[[ Source material open ]]
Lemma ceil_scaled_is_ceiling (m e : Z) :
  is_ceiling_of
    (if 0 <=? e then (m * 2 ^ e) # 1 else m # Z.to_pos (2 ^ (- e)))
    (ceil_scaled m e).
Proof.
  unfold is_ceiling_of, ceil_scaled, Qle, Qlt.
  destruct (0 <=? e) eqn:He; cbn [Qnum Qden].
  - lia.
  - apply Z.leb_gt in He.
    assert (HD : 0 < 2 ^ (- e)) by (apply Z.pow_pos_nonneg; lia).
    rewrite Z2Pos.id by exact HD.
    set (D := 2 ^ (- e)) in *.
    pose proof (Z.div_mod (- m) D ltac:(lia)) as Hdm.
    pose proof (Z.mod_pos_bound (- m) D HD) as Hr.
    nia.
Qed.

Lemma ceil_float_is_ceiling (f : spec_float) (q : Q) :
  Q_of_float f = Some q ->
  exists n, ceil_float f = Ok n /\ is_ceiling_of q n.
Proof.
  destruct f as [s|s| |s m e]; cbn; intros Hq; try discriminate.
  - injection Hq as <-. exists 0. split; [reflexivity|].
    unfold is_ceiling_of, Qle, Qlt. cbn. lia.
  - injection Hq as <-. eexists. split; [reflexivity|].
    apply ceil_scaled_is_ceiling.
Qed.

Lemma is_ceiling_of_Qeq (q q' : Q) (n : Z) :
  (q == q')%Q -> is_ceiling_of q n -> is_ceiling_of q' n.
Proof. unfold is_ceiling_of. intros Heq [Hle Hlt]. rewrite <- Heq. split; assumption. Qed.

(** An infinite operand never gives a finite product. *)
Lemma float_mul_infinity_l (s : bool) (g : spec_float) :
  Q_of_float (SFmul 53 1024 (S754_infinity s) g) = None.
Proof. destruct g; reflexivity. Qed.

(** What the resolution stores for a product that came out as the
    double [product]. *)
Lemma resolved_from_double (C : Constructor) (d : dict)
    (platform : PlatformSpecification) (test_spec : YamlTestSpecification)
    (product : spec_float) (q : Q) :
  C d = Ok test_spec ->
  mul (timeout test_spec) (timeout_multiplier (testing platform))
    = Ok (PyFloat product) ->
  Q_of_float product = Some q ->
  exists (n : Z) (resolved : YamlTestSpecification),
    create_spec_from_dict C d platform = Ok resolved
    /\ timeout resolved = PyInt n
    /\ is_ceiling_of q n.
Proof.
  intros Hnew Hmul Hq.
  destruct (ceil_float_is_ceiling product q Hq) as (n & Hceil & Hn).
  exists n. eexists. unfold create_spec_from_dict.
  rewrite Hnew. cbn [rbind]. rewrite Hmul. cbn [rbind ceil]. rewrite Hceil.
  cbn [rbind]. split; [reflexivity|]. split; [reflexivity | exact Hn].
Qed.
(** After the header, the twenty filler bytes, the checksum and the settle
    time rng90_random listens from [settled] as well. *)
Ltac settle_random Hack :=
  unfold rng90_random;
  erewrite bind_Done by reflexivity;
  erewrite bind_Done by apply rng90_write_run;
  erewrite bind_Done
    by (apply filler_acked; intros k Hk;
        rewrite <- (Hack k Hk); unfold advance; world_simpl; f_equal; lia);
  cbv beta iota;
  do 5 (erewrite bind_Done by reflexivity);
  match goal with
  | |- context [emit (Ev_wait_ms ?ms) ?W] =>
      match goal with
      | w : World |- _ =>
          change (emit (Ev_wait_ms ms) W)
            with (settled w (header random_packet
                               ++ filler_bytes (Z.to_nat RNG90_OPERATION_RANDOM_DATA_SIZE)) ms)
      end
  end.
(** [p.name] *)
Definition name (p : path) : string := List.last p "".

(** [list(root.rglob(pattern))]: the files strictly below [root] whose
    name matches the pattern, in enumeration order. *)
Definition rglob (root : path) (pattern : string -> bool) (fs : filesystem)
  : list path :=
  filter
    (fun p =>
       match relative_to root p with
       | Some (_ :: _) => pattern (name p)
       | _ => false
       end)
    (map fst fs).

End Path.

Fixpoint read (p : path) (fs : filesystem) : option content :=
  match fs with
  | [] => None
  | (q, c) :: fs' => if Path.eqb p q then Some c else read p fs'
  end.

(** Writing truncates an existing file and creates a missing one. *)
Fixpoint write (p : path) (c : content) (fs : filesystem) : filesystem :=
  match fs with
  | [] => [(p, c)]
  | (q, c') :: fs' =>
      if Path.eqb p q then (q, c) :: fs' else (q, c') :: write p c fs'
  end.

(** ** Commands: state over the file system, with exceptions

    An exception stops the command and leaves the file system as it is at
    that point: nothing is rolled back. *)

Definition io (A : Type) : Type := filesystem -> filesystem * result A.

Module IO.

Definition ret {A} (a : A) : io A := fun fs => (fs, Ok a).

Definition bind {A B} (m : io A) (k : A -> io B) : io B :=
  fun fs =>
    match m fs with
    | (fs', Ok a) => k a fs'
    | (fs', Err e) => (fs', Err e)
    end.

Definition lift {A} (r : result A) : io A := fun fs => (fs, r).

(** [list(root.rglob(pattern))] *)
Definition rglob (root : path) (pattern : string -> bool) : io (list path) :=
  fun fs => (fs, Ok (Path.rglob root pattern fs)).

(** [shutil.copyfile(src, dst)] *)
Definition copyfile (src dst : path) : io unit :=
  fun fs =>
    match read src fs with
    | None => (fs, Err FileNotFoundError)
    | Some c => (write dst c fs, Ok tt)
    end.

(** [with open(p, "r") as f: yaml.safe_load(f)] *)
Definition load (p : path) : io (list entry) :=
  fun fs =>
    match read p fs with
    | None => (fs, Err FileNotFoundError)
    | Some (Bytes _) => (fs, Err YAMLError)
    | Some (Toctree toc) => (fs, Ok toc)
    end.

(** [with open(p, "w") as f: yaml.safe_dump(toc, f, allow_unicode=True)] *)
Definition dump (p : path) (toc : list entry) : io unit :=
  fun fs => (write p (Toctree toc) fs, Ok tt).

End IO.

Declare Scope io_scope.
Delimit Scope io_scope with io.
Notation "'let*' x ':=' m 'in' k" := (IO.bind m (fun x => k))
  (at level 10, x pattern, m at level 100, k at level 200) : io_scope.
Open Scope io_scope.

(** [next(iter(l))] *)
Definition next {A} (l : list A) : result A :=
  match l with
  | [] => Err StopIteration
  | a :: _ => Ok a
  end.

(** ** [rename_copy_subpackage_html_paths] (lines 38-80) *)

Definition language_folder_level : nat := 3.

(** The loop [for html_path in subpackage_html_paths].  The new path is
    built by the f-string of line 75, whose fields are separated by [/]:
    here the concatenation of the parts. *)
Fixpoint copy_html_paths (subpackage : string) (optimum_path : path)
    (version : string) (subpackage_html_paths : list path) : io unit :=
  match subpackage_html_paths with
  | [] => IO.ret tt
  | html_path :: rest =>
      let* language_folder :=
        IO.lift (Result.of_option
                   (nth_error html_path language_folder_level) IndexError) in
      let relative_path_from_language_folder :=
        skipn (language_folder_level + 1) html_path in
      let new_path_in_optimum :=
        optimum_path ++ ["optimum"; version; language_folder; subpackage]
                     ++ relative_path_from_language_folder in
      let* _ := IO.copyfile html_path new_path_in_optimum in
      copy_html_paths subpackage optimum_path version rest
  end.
[[ Source material closed ]]
[[ Source material open ]]
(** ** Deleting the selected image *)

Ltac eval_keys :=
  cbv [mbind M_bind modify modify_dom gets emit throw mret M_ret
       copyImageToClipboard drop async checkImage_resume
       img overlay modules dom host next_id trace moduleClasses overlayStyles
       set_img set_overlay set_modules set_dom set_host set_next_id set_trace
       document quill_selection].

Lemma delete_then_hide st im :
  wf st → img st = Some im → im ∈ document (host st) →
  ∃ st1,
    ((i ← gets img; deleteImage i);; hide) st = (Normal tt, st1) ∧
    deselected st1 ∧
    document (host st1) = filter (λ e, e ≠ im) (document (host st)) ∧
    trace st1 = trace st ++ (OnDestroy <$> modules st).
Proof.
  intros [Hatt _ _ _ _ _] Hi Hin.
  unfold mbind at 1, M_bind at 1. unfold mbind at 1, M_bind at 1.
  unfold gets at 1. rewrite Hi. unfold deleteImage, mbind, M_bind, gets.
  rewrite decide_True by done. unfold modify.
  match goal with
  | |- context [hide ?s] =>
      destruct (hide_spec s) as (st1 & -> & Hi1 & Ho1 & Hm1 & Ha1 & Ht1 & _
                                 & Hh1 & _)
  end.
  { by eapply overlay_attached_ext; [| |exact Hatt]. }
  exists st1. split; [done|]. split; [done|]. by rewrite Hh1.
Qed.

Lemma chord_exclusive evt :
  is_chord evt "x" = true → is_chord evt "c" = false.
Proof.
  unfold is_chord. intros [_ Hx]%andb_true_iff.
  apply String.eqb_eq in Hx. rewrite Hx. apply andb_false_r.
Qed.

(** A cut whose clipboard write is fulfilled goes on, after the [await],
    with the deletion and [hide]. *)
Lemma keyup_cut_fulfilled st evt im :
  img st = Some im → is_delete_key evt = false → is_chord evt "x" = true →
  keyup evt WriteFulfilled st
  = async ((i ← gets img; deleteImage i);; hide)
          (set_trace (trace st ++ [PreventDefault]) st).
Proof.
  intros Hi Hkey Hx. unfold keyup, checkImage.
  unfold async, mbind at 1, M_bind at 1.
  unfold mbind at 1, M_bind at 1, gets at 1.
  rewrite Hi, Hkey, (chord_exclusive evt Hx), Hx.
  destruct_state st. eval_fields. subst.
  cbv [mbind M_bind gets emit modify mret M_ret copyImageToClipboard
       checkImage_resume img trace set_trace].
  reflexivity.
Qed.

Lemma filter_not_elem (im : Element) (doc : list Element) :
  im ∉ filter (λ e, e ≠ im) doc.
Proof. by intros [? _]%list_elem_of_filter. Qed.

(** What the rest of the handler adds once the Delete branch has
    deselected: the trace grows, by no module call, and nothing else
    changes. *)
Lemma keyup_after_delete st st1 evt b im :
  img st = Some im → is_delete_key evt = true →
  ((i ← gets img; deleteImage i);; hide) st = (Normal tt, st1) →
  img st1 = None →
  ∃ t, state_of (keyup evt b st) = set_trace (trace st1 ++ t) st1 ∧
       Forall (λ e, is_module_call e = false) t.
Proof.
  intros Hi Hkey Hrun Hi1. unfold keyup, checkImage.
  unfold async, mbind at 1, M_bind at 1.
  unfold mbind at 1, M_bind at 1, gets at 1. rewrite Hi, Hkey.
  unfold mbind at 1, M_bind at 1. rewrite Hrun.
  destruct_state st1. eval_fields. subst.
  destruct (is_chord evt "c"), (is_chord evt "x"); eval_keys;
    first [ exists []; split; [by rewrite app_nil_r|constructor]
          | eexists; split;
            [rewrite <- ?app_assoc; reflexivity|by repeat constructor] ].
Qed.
[[ Source material closed ]]
Problem:
In the listing above, locate the line containing "(** [next(iter(l))] *)" and the line containing "[] => IO.ret tt". Transcribe those two lines and everything between them, exactly as written.

Result:
(** [next(iter(l))] *)
Definition next {A} (l : list A) : result A :=
  match l with
  | [] => Err StopIteration
  | a :: _ => Ok a
  end.

(** ** [rename_copy_subpackage_html_paths] (lines 38-80) *)

Definition language_folder_level : nat := 3.

(** The loop [for html_path in subpackage_html_paths].  The new path is
    built by the f-string of line 75, whose fields are separated by [/]:
    here the concatenation of the parts. *)
Fixpoint copy_html_paths (subpackage : string) (optimum_path : path)
    (version : string) (subpackage_html_paths : list path) : io unit :=
  match subpackage_html_paths with
  | [] => IO.ret tt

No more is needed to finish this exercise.